After a long week I just feel like ranting.
Big Consultants Use "Lean" Buzz to Take Advantage of Bureaucrats
So recently I had the privilege to witness a monolithic enterprise attempt
to roll out an SDLC process, "they" call Lean. To protect the guilty I
won't use any names, but it is safe to say "they" are a large, bureaucratic
organization with an IT department larger than 10,000 employees and
consultants. And "they", the consulting firm that is responsible for
architecting and enabling the process for the enterprise, are one of those
top five household brands, full of arrogance and oblivious to their short
comings.
It all started with sexy slides talking about lean thinking, reducing waste,
and saving big dollars. The enterprise executives bought into it, and the
game was on. Our big firm consultants, as if following a play from the
book, "How to Lie with Statistics", came up with some incredulous story
about how they could baseline a currently unmeasured slew of $2B in IT
projects and shave off 20% with their Lean IT Initiative.
And now, four months later what I'm seeing is a full blown RUP rollout, from
big firm consultants who think RUP isn't prescriptive enough and believe
that building a wide array of enormous models is the way to go. The process
definition contains no evidence of the lean practices the big firm
consultants promised in their sales pitch. If they believed in the
buzz-word "Lean Thinking" they threw around so loosely, then surely they
would realize there is little to no customer value in models, and that
models should be used more sparingly to solve complex problems.
I tried to warn them, "RUP isn't meant to be consumed in its entirety.

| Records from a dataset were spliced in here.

(* ===== verification/Vendas.v ===== *)
(** * Sales: the handlers of [src/src/app/api/vendas]

    [route.ts] has [GET] (every sale with its client, seller and items,
    newest first) and [POST] (compute the total, create the sale with its
    items, decrement the stock of each product); [[id]/route.ts] has [GET],
    [PUT] (the status only) and [DELETE] (increment the stock back, then
    delete the sale).

    Two parts of the schema decide what the handlers do and are not in the
    repository; they are the [policy] the section is parameterised by: the
    default of [Venda.status], and whether deleting a sale deletes its
    items ([onDelete: Cascade]) or is refused while it has items (Prisma's
    default for a required relation).  After the [Vendas] module the file
    holds, in order, the contract these handlers refine, their step
    relation with its invariants, and the column types they keep. *)

From Stdlib Require Import Qabs.
From S2P Require Import Prelude Js Store Http.
Local Open Scope moveis_scope.

Module Vendas.

Record policy := Policy {
  venda_status_default : option string;
  venda_items_cascade : bool }.

(** ** Views returned by the handlers *)

(** [include: { cliente: true, vendedor: true, items: { include: { produto:
    true } } }] *)
Record VendaFull := {
  vf_venda : Venda.t;
  vf_cliente : Cliente.t;
  vf_vendedor : Vendedor.t;
  vf_items : list (VendaItem.t * Produto.t) }.
(* ===== verification/Orcamentos.v ===== *)
(** * Quotes: the routes of [src/app/api/orcamentos]

    A quote ([Orcamento]) owns its items ([OrcamentoItem]) and each item
    its material lines ([OrcamentoMaterial], each naming a [Material]).
    The handlers build the nested [create] argument in JavaScript first
    ([data.itens.map(...)], [item.materiais.map(...)], [new Date(...)]),
    then Prisma validates it and commits it in one call.  [PUT] first runs
    two [deleteMany] calls (the material lines, then the items of the
    quote) and only then builds and sends the [update]: what it deleted
    stays deleted when the update fails.

    The schema is not in the repository: the quote's [numero] is an [Int]
    defaulting to the autoincrement sequence, [data] a [DateTime], [status]
    a [String] whose default is the parameter [orc_status_default],
    [observacoes] a [String?], [clienteId] an [Int] referencing a client;
    an item has a [String] description, an [Int] quantity and a [Float]
    unit value; a material line an [Int] quantity and the [String] id of a
    material.  Quote ids are fresh strings ([cuid()]). *)

From Stdlib Require Import Qabs.
From stdpp Require Import pretty.
From S2P Require Import Prelude Js Store Http.

Module Orcamentos.

(** The parameters of the schema and of the JavaScript runtime. *)
Record qpolicy := QPolicy {
  orc_status_default : option string;
  (** [Date.parse] of the string form of a string, array or object: the
      time in milliseconds, or [None] for an invalid date. *)
  date_parse : json → option Z }.

(** ** What the handler builds before calling Prisma *)

Record MaterialIn := MaterialIn' { mi_quantidade : json; mi_id : json }.
Record ItemIn := ItemIn' {
  ii_descricao : json; ii_quantidade : json; ii_valorUnitario : json; ii_materiais : list MaterialIn }.
Record OrcamentoIn := OrcamentoIn' {
  oi_numero : json; oi_data : option Z; oi_status : json; oi_observacoes : json;
  oi_clienteId : json; oi_itens : list ItemIn }.

(** The validated arguments of one item: description, quantity, unit value
    and its material lines (quantity, material id). *)
Abbreviation item_args := (string * Z * num * list (Z * string))%type.

(** A quote with [include: { cliente: true, itens: { include: { materiais:
    { include: { material: true } } } } }]. *)
Record OrcamentoFull := {
  of_orcamento : Orcamento.t;
  of_cliente : Cliente.t;
  of_itens : list (OrcamentoItem.t * list (OrcamentoMaterial.t * Material.t)) }.

(** The largest time a [Date] holds, in milliseconds. *)
Definition time_clip_max : Q := 8640000000000000.

Section quotes.
Context (qp : qpolicy).

(** [new Date(v)]: a number is a time (cut by TimeClip), [null] is 0, a
    boolean 0 or 1, [undefined] an invalid date, anything else goes
    through [Date.parse]. *)
Definition new_date (v : json) : option Z :=
  match v with
  | JUndef | JNum NaN => None
  | JNull => Some 0%Z
  | JBool b => Some (if b then 1%Z else 0%Z)
  | JNum (Fin q) => if Qle_bool (Qabs q) time_clip_max then Some (Qtrunc q) else None
  | _ => date_parse qp v
  end.

(** Evaluating the argument is plain JavaScript: it reads properties and
    maps arrays, and throws a [TypeError] on [undefined.map] or [null.k].

    [{ quantidade: material.quantidade, materialId: material.id }] *)
Definition material_in (m : json) : js_error + MaterialIn :=
  q ← prop m "quantidade"; i ← prop m "id"; mret (MaterialIn' q i).

(** [{ descricao: item.descricao, ..., materiais: { create: item.materiais.map(...) } }] *)
Definition item_in (it : json) : js_error + ItemIn :=
  d ← prop it "descricao"; q ← prop it "quantidade"; v ← prop it "valorUnitario";
  ms ← prop it "materiais" ≫= as_array;
  mis ← mapM material_in ms;
  mret (ItemIn' d q v mis).

(** The [data] argument of [create] and [update], in the order JavaScript
    evaluates its properties. *)
Definition orcamento_in (data : json) : js_error + OrcamentoIn :=
  n ← prop data "numero"; d ← prop data "data"; s ← prop data "status";
  o ← prop data "observacoes"; c ← prop data "clienteId";
  its ← prop data "itens" ≫= as_array;
  iis ← mapM item_in its;
  mret (OrcamentoIn' n (new_date d) s o c iis).

(** Prisma's validation of the argument. *)
Definition material_arg (m : MaterialIn) : exn + (Z * string) :=
  q ← int_arg (mi_quantidade m); i ← string_arg (mi_id m); mret (q, i).

Definition item_arg (it : ItemIn) : exn + item_args :=
  d ← string_arg (ii_descricao it); q ← int_arg (ii_quantidade it);
  v ← float_arg (ii_valorUnitario it); ms ← mapM material_arg (ii_materiais it);
  mret (d, q, v, ms).

Definition date_arg (d : option Z) : exn + Z :=
  match d with Some t => inr t | None => inl (PrismaErr Validation) end.

Definition orc_status_arg (v : json) : exn + string :=
  match v, orc_status_default qp with
  | JUndef, Some s => inr s
  | _, _ => string_arg v
  end.

(** The fields of the quote row itself: number (the sequence's value when
    absent), date, status, notes, client. *)
Definition header_arg (db : DB) (a : OrcamentoIn) : exn + (Z * Z * string * option string * Z) :=
  n ← (match oi_numero a with JUndef => inr (seq db) | v => int_arg v end);
  d ← date_arg (oi_data a); s ← orc_status_arg (oi_status a);
  o ← opt_string_arg (oi_observacoes a); c ← int_arg (oi_clienteId a);
  mret (n, d, s, o, c).

(** The rows of the items, numbered from [n]: an item, then its material
    lines. *)
Fixpoint mk_materiais (n : Z) (ms : list (Z * string)) : list OrcamentoMaterial.t :=
  match ms with
  | [] => []
  | (q, m) :: ms => OrcamentoMaterial.mk n q m :: mk_materiais (n + 1) ms
  end.

Fixpoint mk_itens (n : Z) (its : list item_args) : list OrcamentoItem.t :=
  match its with
  | [] => []
  | (d, q, v, ms) :: its =>
      OrcamentoItem.mk n d q v (mk_materiais (n + 1) ms) :: mk_itens (n + 1 + Z.of_nat (length ms)) its
  end.

Definition itens_size (its : list item_args) : Z :=
  sumZ (λ '(_, _, _, ms), 1 + Z.of_nat (length ms))%Z its.

(** The foreign keys of the nested rows. *)
Definition orc_refs_ok (db : DB) (c : Z) (its : list item_args) : bool :=
  bool_decide (is_Some (clientes db !! c)) &&
  forallb (λ '(_, _, _, ms), forallb (λ '(_, m), bool_decide (is_Some (materials db !! m))) ms) its.

Definition include_orc (db : DB) (o : Orcamento.t) : option OrcamentoFull :=
  c ← clientes db !! Orcamento.clienteId o;
  its ← mapM (λ it, ms ← mapM (λ m, r ← materials db !! OrcamentoMaterial.materialId m; Some (m, r))
                              (OrcamentoItem.materiais it);
                    Some (it, ms)) (Orcamento.itens o);
  Some {| of_orcamento := o; of_cliente := c; of_itens := its |}.

Definition include_q (o : Orcamento.t) : M OrcamentoFull := λ db,
  match include_orc db o with
  | Some f => (inr f, db)
  | None => (inl (PrismaErr NotFound), db)
  end.

(** [cuid()]: the next fresh string id. *)
Definition fresh_orc_id (db : DB) : string := "c" +:+ pretty (cuid db).

(** [prisma.orcamento.create({ data, include })]: validate, check the
    foreign keys and the id, commit the quote with its nested rows. *)
Definition orcamento_create (a : OrcamentoIn) : M OrcamentoFull := λ db,
  match (h ← header_arg db a; its ← mapM item_arg (oi_itens a); mret (h, its)) with
  | inl e => (inl e, db)
  | inr ((n, d, s, o, c), its) =>
      let k := fresh_orc_id db in
      let first := (if oi_numero a is JUndef then seq db + 1 else seq db)%Z in
      if negb (orc_refs_ok db c its) then (inl (PrismaErr ForeignKey), db)
      else if bool_decide (is_Some (orcamentos db !! k)) then (inl (PrismaErr UniqueViolation), db)
      else
        let q := Orcamento.mk k n d s o c (mk_itens first its) in
        include_q q (mkDB (clientes db) (materials db) (produtos db) (vendedores db) (vendas db)
                       (<[k := q]> (orcamentos db)) (first + itens_size its) (S (cuid db)) (clock db))
  end.
End quotes.
(* ===== verification/Cadastros.v ===== *)
(** * The registers: the routes of [src/app/api/clientes], [materials],
      [produtos] and [vendedores]

    Four CRUD route pairs.  The client and material routes hand the request
    body to Prisma as it is ([data]); Prisma refuses a body that is not an
    object, a key that is not a column, a missing required column and a
    value of the wrong type.  The product and seller routes build the
    argument themselves, with [parseFloat] and [parseInt] on the numeric
    fields.  The routes by id read [params.id]: the client routes pass it
    as it is to an [Int] column (Prisma refuses a string there), the
    material routes to a [String] id, the product and seller routes
    [parseInt] it.

    Listings are [orderBy: { nome: 'asc' }] (or [name]), modelled as the
    byte order of the strings.  A row still referenced by a sale or a quote
    cannot be deleted (Prisma's default [onDelete: Restrict] for a required
    relation).  An update whose data sets [id] to another value would move
    the row and its references; it is refused here as a validation
    error. *)

From stdpp Require Import pretty.
From S2P Require Import Prelude Js Store Http.

Module Cadastros.

(** ** Prisma's checks of a raw [data] object *)

Definition obj_fields (v : json) : exn + list (string * json) :=
  match v with JObj fs => inr fs | _ => inl (PrismaErr Validation) end.

(** [data.k]: absent and [undefined] are the same to Prisma. *)
Definition fld (fs : list (string * json)) (k : string) : json := default JUndef (field k fs).

Definition fld_given (data : json) (k : string) : bool :=
  match data with JObj fs => if fld fs k is JUndef then false else true | _ => false end.
(** C31. Creating a client from the page stores exactly what the form
    holds: when the new form passes [clienteSchema] and the sequence's next
    id is free, [handleSubmit] inserts under that id a client whose every
    field is the form's text (a blank field is stored as the empty string,
    not as [null]), advances the sequence, touches no other table, and the
    new listing shows the row. *)
Theorem clientes_page_create is_email fs typed data db :
  Form.submit is_email None typed = Some data → clientes db !! seq db = None →
  ∃ c rows, Page.handleSubmit fs None data db =
      (inr ("Cliente criado com sucesso", Some rows),
       mkDB (<[seq db := c]> (clientes db)) (materials db) (produtos db) (vendedores db)
            (vendas db) (orcamentos db) (seq db + 1) (cuid db) (clock db)) ∧
    Cliente.id c = seq db ∧ Page.cliente_row c ∈ rows ∧
    ∀ k, k ∈ Form.keys → Page.get (Page.cliente_row c) k = Form.value None typed k.
Proof.
  intros Hs Hfree. apply submit_new in Hs as ->.
  destruct (value_new typed "nome") as [n Hn], (value_new typed "email") as [e He],
    (value_new typed "telefone") as [t Ht], (value_new typed "cpf") as [cpf Hcpf],
    (value_new typed "cnpj") as [cnpj Hcnpj], (value_new typed "endereco") as [en Hen],
    (value_new typed "cidade") as [ci Hci], (value_new typed "estado") as [es Hes],
    (value_new typed "cep") as [ce Hce].
  assert (Hdata : (λ k, (k, Form.value None typed k)) <$> Form.keys =
    [("nome", JStr n); ("email", JStr e); ("telefone", JStr t); ("cpf", JStr cpf); ("cnpj", JStr cnpj);
     ("endereco", JStr en); ("cidade", JStr ci); ("estado", JStr es); ("cep", JStr ce)]).
  { simpl. by rewrite Hn, He, Ht, Hcpf, Hcnpj, Hen, Hci, Hes, Hce. }
  pose proof (Clientes_POST_create _ _ _ _ (create_form db n e t cpf cnpj en ci es ce Hfree)) as Hpost.
  eexists _, _. split_and!.
  - unfold Page.handleSubmit, mbind, st_bind. rewrite Hdata, Hpost. cbv beta iota.
    rewrite st_ret_run. cbv beta iota. rewrite fetchClientes_run. cbv beta iota. by rewrite st_ret_run.
  - done.
  - apply list_elem_of_fmap_2, (listing_elem _ (seq db)). simpl. by rewrite lookup_insert_eq.
  - intros k Hk. repeat (apply elem_of_cons in Hk as [->|Hk]; [by rewrite ?Hn, ?He, ?Ht, ?Hcpf, ?Hcnpj, ?Hen, ?Hci, ?Hes, ?Hce|]).
    by apply elem_of_nil in Hk.
Qed.

(** ** Examples *)

Definition frac_ex : Q → string := λ _, "".
Definition is_email_ex : string → bool := λ s, String.prefix "@" s || includes s "@".
Definition cliente_ana : Cliente.t :=
  Cliente.mk 1 "Ana Souza" (Some "ana@email.com") "(11) 99999-0000" (Some "123.456.789-00") None None None None None.
Definition typed_ex : list (string * string) :=
  [("nome", "Ana Souza"); ("telefone", "(11) 99999-0000"); ("cpf", "123.456.789-00")].
Definition data_ex : list (string * json) := Eval vm_compute in default [] (Form.submit is_email_ex None typed_ex).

Someday someone will add up the number of all those required work products
you have added to the bureaucracy and laugh that you called this the Lean IT
Initiative. Wake up!" But they didn't hear me through their arrogance and
the high burn rate flowing into their bank account. They didn't seem to
care that their reputation as a consulting brand would be tarnished in the
eyes of one enterprise after they were gone.
The saddest part is that it will probably take the enterprise years to
figure out they have been bamboozled, and the opposite effect of lean has
occurred. However, they will still slice 20% from their IT budget and then
wonder why they aren't keeping up on technology with their competition.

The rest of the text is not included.